── Recorded information

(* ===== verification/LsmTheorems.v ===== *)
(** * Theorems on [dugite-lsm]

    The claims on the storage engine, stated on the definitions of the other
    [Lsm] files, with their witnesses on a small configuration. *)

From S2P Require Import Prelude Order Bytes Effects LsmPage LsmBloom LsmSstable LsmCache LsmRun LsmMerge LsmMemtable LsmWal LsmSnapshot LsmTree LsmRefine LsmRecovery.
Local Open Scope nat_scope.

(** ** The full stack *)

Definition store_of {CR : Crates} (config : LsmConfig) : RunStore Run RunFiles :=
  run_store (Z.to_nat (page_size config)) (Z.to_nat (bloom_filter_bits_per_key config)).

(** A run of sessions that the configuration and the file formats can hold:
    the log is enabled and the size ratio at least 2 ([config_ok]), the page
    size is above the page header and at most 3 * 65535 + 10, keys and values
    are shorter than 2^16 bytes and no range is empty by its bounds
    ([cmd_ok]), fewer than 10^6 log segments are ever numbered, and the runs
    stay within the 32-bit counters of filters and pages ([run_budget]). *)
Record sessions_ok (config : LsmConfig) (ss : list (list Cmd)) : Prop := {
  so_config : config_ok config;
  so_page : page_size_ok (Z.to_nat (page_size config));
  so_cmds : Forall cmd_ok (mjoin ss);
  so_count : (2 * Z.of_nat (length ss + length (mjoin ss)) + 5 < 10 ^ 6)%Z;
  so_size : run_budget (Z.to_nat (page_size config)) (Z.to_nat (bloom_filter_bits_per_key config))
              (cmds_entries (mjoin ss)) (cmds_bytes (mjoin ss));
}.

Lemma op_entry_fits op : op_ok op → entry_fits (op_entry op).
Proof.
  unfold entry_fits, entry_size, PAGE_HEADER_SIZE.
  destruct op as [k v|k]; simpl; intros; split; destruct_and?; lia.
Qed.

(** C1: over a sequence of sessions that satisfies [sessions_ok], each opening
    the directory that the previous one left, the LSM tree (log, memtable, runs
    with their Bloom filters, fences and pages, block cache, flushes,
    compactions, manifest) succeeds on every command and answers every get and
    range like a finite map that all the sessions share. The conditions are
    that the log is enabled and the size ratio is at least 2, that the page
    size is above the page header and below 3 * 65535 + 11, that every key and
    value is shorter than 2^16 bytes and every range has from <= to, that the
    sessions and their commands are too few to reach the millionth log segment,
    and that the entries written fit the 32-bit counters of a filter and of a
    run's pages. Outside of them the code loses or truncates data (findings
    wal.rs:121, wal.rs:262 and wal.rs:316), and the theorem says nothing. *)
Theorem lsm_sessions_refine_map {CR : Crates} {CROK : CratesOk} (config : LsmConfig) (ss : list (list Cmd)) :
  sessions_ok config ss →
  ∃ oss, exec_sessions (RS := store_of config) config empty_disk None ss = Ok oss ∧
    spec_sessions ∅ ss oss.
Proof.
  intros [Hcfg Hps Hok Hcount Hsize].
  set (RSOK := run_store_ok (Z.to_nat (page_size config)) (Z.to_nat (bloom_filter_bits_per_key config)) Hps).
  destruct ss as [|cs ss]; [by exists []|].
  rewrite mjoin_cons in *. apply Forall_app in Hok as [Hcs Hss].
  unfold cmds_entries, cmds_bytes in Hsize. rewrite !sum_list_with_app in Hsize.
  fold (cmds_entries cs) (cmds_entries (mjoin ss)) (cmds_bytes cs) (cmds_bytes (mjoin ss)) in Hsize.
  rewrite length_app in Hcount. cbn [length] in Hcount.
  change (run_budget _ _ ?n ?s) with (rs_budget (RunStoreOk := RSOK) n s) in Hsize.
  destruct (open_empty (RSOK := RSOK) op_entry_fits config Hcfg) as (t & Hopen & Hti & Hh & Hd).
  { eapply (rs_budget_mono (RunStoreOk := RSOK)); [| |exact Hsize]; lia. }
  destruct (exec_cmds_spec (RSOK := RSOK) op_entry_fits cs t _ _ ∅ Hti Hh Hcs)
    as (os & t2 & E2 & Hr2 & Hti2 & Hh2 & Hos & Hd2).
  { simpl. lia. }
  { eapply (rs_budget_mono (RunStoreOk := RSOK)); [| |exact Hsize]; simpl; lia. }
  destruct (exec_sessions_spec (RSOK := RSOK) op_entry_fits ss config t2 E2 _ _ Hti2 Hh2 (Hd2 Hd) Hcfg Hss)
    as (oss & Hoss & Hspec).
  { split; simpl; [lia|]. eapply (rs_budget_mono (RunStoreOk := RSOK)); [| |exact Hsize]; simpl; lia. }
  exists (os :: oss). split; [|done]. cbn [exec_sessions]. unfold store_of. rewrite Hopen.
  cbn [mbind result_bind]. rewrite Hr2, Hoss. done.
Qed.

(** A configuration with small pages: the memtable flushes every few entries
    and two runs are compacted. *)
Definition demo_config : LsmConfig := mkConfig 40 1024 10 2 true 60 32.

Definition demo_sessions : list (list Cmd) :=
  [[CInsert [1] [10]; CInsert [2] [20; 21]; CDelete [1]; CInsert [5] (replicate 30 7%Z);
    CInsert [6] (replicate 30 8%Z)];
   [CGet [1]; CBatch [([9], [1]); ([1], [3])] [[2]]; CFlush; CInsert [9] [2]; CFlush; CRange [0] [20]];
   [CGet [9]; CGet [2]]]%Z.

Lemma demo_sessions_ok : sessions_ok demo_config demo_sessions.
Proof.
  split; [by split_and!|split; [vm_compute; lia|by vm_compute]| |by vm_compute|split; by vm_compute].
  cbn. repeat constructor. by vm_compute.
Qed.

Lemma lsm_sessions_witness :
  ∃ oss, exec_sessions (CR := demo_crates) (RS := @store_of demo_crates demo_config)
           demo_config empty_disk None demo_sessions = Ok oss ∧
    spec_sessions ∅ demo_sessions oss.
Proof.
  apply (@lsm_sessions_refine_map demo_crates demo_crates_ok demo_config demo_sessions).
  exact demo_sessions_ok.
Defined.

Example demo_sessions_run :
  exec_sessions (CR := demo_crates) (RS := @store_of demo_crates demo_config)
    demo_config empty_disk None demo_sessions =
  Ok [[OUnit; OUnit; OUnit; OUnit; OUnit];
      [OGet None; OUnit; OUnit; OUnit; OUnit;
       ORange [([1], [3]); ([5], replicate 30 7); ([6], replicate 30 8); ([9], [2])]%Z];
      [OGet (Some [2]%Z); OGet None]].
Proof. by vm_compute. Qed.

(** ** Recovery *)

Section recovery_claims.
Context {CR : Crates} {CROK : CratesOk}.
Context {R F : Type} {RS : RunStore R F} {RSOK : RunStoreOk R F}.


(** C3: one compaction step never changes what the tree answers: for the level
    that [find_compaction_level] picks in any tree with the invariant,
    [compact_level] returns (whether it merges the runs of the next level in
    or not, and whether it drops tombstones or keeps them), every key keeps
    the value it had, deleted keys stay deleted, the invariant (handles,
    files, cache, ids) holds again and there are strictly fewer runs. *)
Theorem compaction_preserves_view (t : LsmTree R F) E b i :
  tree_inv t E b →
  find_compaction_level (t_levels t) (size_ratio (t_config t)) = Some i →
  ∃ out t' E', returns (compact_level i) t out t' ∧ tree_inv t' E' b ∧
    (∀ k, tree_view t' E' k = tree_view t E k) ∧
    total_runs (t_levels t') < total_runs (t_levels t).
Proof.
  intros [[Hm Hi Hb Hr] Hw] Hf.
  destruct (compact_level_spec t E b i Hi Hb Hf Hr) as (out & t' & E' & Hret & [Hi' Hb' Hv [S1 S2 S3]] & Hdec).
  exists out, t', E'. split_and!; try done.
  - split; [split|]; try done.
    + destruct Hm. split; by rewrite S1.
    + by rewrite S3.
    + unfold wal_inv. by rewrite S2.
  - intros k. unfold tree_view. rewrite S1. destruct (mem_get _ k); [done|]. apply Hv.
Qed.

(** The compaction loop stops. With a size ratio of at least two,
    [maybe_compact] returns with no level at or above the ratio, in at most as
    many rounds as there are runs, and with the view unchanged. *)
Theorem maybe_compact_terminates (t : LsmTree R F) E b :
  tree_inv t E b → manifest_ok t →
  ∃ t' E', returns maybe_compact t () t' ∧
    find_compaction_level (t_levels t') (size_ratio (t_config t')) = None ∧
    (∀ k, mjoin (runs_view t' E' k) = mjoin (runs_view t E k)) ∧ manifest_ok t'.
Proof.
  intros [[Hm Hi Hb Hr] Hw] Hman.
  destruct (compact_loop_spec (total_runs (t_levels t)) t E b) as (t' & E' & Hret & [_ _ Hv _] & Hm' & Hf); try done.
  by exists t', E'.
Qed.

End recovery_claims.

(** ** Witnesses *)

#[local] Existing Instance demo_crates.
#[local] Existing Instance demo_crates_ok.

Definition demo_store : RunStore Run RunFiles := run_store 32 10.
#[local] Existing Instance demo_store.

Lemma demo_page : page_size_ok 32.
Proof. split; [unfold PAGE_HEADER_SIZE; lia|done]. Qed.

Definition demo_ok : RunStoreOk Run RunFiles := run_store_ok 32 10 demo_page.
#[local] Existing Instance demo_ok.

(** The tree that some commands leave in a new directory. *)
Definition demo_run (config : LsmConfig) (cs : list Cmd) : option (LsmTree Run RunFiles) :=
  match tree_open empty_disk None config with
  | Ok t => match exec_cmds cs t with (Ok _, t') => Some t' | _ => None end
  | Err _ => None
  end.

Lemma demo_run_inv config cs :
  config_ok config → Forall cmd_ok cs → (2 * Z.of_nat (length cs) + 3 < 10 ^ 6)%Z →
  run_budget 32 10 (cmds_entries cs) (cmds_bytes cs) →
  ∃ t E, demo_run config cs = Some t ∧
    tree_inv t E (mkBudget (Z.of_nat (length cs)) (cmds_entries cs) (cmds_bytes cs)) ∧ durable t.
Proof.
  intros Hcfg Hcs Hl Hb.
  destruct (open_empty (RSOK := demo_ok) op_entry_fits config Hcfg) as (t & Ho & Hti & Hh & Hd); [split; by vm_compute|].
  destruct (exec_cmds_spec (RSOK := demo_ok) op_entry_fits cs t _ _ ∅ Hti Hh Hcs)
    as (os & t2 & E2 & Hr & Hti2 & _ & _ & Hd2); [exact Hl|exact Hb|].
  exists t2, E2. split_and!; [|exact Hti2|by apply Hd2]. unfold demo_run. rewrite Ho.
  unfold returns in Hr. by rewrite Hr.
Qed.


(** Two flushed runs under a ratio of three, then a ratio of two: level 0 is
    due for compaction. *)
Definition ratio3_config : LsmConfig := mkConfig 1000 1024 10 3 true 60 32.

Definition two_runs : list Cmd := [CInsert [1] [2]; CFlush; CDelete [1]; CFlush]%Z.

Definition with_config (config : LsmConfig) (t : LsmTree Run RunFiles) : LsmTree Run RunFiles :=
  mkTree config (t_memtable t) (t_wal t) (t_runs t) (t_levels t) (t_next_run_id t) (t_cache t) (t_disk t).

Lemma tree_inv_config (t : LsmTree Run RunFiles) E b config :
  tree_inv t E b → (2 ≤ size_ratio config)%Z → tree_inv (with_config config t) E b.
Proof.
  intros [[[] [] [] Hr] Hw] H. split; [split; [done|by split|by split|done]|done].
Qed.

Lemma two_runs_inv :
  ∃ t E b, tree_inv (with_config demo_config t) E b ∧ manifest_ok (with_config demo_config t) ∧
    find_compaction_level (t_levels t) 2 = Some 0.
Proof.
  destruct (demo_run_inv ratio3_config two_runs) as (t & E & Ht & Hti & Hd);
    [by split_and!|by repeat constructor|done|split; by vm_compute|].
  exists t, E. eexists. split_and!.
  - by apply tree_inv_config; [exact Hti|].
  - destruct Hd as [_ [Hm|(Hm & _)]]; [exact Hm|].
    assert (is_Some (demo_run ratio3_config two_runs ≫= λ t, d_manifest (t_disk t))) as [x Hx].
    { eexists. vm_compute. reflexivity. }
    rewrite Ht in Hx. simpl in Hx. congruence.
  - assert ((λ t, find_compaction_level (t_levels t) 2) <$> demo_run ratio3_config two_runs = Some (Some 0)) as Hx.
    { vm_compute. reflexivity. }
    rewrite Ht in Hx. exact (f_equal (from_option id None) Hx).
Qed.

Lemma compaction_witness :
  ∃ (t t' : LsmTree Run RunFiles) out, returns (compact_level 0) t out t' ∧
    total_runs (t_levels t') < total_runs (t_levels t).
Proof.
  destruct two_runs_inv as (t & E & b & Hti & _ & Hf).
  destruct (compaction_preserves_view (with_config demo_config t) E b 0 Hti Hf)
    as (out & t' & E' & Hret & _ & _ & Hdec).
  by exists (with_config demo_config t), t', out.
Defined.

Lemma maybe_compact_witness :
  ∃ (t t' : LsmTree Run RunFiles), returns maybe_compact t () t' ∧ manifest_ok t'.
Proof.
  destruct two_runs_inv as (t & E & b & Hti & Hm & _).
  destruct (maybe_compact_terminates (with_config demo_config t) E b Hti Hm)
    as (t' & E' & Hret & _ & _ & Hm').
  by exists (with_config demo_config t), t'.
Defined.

────

**Work order**
Working from the material above, retype exactly the lines from the one with "that [find_compaction_level] picks" through the one with "by rewrite S2.", both included, and only those lines.

**Result for this task**
    that [find_compaction_level] picks in any tree with the invariant,
    [compact_level] returns (whether it merges the runs of the next level in
    or not, and whether it drops tombstones or keeps them), every key keeps
    the value it had, deleted keys stay deleted, the invariant (handles,
    files, cache, ids) holds again and there are strictly fewer runs. *)
Theorem compaction_preserves_view (t : LsmTree R F) E b i :
  tree_inv t E b →
  find_compaction_level (t_levels t) (size_ratio (t_config t)) = Some i →
  ∃ out t' E', returns (compact_level i) t out t' ∧ tree_inv t' E' b ∧
    (∀ k, tree_view t' E' k = tree_view t E k) ∧
    total_runs (t_levels t') < total_runs (t_levels t).
Proof.
  intros [[Hm Hi Hb Hr] Hw] Hf.
  destruct (compact_level_spec t E b i Hi Hb Hf Hr) as (out & t' & E' & Hret & [Hi' Hb' Hv [S1 S2 S3]] & Hdec).
  exists out, t', E'. split_and!; try done.
  - split; [split|]; try done.
    + destruct Hm. split; by rewrite S1.
    + by rewrite S3.
    + unfold wal_inv. by rewrite S2.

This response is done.